Scan the data for "Hzero" and copy each matching line.

### Provided data
********
Lemma duplicate_companies_distinct_witness :
  duplicate_companies
    (validate_data [named (Some "A"%string); named (Some "B"%string)]) = 0.
Proof.
  apply (proj2 (duplicate_companies_distinct
                  [named (Some "A"%string); named (Some "B"%string)])).
  simpl. apply NoDup_cons. split.
  - rewrite list_elem_of_singleton. discriminate.
  - apply NoDup_singleton.
Defined.

Lemma count_true_map_perm {A : Type} (f : A -> bool) (l1 l2 : list A) :
  l1 ≡ₚ l2 -> count_true (map f l1) = count_true (map f l2).
Proof.
  unfold count_true. induction 1; simpl; lia.
Qed.

Lemma column_sums_perm (n : nat) (df1 df2 : list Integrated.t) :
  df1 ≡ₚ df2 ->
  column_sums n (df_isnull df1) = column_sums n (df_isnull df2).
Proof.
  intros H. unfold column_sums, df_isnull.
  apply List.map_ext. intros j. rewrite !map_map.
  now apply count_true_map_perm.
Qed.

(** X18: the validation report does not depend on the order of the rows:
    two tables with the same rows in any order get the same report, the
    duplicate count included. *)
Theorem validate_data_order_independent (df1 df2 : list Integrated.t) :
  df1 ≡ₚ df2 -> validate_data df1 = validate_data df2.
Proof.
  intros H.
  assert (Hlen : length df1 = length df2) by now apply Permutation_length.
  assert (Hdup : count_true (duplicated (map Integrated.company_name df1))
                 = count_true (duplicated (map Integrated.company_name df2))).
  { pose proof (count_duplicated_from ∅ (map Integrated.company_name df1)) as H1.
    pose proof (count_duplicated_from ∅ (map Integrated.company_name df2)) as H2.
    rewrite length_map in H1, H2.
    assert (Hset : (list_to_set (map Integrated.company_name df1)
                    : gset (option string))
                   = list_to_set (map Integrated.company_name df2)).
    { apply list_to_set_perm_L.
      change (map ?f ?l) with (f <$> l). now apply fmap_Permutation. }
    rewrite Hset in H1. unfold duplicated. lia. }
  unfold validate_data, set_data_quality_score, shape. cbn [fst snd].
  cbn [total_records missing_values duplicate_companies negative_values].
  rewrite Hlen, Hdup, (column_sums_perm _ _ _ H).
  rewrite (count_true_map_perm (fun r => flt0 (Integrated.revenue r)) _ _ H).
  rewrite (count_true_map_perm (fun r => flt0 (Integrated.ebitda r)) _ _ H).
  reflexivity.
Qed.

Lemma validate_data_order_independent_witness :
  validate_data [named (Some "A"%string); named (Some "B"%string);
                 named (Some "A"%string)]
  = validate_data [named (Some "A"%string); named (Some "A"%string);
                   named (Some "B"%string)].
Proof.
  apply validate_data_order_independent.
  apply perm_skip, perm_swap.
Defined.

(** ** Complete inputs *)

Lemma finite_fround (d : nat) (x : float64) : finite x -> finite (fround d x).
Proof. now destruct x. Qed.

Lemma integrate_row_complete (self : DataIntegrationPipeline) (now : string)
    (p : Normalized.t) (b : Benchmark.t) :
  complete_private p -> complete_benchmark b ->
  count_true (Integrated.isnull_row (integrate_row self now (join p (Some b))))
  = 0.
Proof.
  destruct p as [cn ind co fy rev ebi mar val], b as [bi am sg av ms].
  unfold complete_private, complete_benchmark. simpl.
  intros (H1 & H2 & H3 & H4 & H5 & H6 & H7 & H8) (H9 & H10 & H11 & H12).
  destruct cn, ind, co, fy; try congruence.
  repeat match goal with
         | H : finite ?x |- _ => destruct x; [clear H | destruct H ..]
         end.
  reflexivity.
Qed.

Lemma missing_cells_zero (df : list Integrated.t) :
  (forall r, r ∈ df -> count_true (Integrated.isnull_row r) = 0) ->
  missing_cells_of df = 0.
Proof.
  unfold missing_cells_of.
  induction df as [| r df IH]; intros H; [reflexivity |].
  cbn [sum_list_with]. rewrite (H r) by apply list_elem_of_here.
  apply IH. intros r' Hr'. apply H. now apply list_elem_of_further.
Qed.

Lemma score_of_complete_table (df : list Integrated.t) :
  df <> [] -> missing_cells_of df = 0 ->
  feq (data_quality_score (validate_data df)) (Num 100).
Proof.
  intros Hne Hzero.
  unfold validate_data. cbn [data_quality_score set_data_quality_score].
  rewrite missing_cells_total, Hzero.
  apply score_complete. destruct df; [congruence | simpl; lia].
Qed.

Lemma integrate_complete_rows (self : DataIntegrationPipeline) (now : string)
    (P : list Normalized.t) (B : list Benchmark.t) :
  Forall complete_private P -> Forall complete_benchmark B ->
  (forall p, p ∈ P -> 0 < match_count B p) ->
  missing_cells_of (integrate_data self now P B) = 0.
Proof.
  intros HP HB Hmatch. apply missing_cells_zero.
  intros r (m & Hm & ->)%integrate_data_elem.
  apply merge_left_elem in Hm as (p & Hp & Hm).
  apply merge_row_elem in Hm as [[Hnil _] | (b & Hb & ->)].
  - specialize (Hmatch p Hp). unfold match_count in Hmatch.
    rewrite Hnil in Hmatch. simpl in Hmatch. lia.
  - apply matches_elem in Hb as [_ Hb].
    apply integrate_row_complete.
    + exact (proj1 (Forall_forall _ _) HP p Hp).
    + exact (proj1 (Forall_forall _ _) HB b Hb).
Qed.

(** X19: when every private row is complete (no null cell, numbers in the
    float cells), every benchmark row has numbers in its metrics and every
    private row has at least one benchmark match, the integrated table has
    no missing cell, and if it has a row its quality score is 100. *)
Theorem complete_inputs_score_100 (self : DataIntegrationPipeline)
    (now : string) (P : list Normalized.t) (B : list Benchmark.t) :
  Forall complete_private P -> Forall complete_benchmark B ->
  (forall p, p ∈ P -> 0 < match_count B p) ->
  missing_cells_of (integrate_data self now P B) = 0 /\
  (P <> [] ->
   feq (data_quality_score (validate_data (integrate_data self now P B)))
       (Num 100)).
Proof.
  intros HP HB Hmatch.
  pose proof (integrate_complete_rows self now P B HP HB Hmatch) as Hzero.
  split; [exact Hzero |].
  intros Hne. apply score_of_complete_table; [| exact Hzero].
  intros Hnil. apply (f_equal length) in Hnil.
  rewrite integrate_data_length in Hnil.
  pose proof (sum_max1_ge B P). destruct P; [congruence | simpl in *; lia].
Qed.

Lemma complete_inputs_score_100_witness :
  feq (data_quality_score
         (validate_data
            (integrate_data init "2024-06-30 12:00:00"
               [normalize_row init company_a] [technology; technology'])))
      (Num 100).
Proof.
  apply (complete_inputs_score_100 init "2024-06-30 12:00:00"
           [normalize_row init company_a] [technology; technology']).
  - repeat constructor; discriminate.
  - repeat constructor.
  - intros p Hp. apply list_elem_of_singleton in Hp. subst p.
    vm_compute. lia.
  - discriminate.
Defined.

(** ** The simulated data source *)

Lemma byte_inj (x y : Z) :
  (0 <= x < 256)%Z -> (0 <= y < 256)%Z -> byte x = byte y -> x = y.
Proof.
  intros Hx Hy H. unfold byte in H.
  apply (f_equal Ascii.N_of_ascii) in H.
  rewrite !Ascii.N_ascii_embedding in H by lia. lia.
Qed.

(** Distinct code points have distinct characters. *)
Lemma chr_inj (a b : Z) :
  (0 <= a < 1114112)%Z -> (0 <= b < 1114112)%Z -> chr a = chr b -> a = b.
Proof.
  intros Ha Hb. unfold chr.
  destruct (Z.ltb_spec a 128) as [A1 | A1], (Z.ltb_spec a 2048) as [A2 | A2],
    (Z.ltb_spec a 65536) as [A3 | A3], (Z.ltb_spec b 128) as [B1 | B1],
    (Z.ltb_spec b 2048) as [B2 | B2], (Z.ltb_spec b 65536) as [B3 | B3];
    try lia; intros E; try discriminate E; injection E; clear E; intros.
  all: repeat match goal with
       | E : byte _ = byte _ |- _ =>
           apply byte_inj in E; [| Z.div_mod_to_equations; lia ..]
       end.
  all: Z.div_mod_to_equations; lia.
Qed.

Lemma company_label_inj (i j : nat) :
  (Z.of_nat i <= 1114046)%Z -> (Z.of_nat j <= 1114046)%Z ->
  company_label i = company_label j -> i = j.
Proof.
  intros Hi Hj H. unfold company_label in H.
  cbn [String.append] in H. injection H as H.
  apply chr_inj in H; lia.
Qed.

Lemma simulate_private_names (rng : PrivateDraws) (n : nat) :
  map Raw.company_name (simulate_private_market_data rng n)
  = map (fun i => Some (company_label i)) (seq 0 n).
Proof. unfold simulate_private_market_data. now rewrite map_map. Qed.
********
### Exercise solution
  intros Hne Hzero.
  rewrite missing_cells_total, Hzero.
  pose proof (integrate_complete_rows self now P B HP HB Hmatch) as Hzero.
  split; [exact Hzero |].
  intros Hne. apply score_of_complete_table; [| exact Hzero].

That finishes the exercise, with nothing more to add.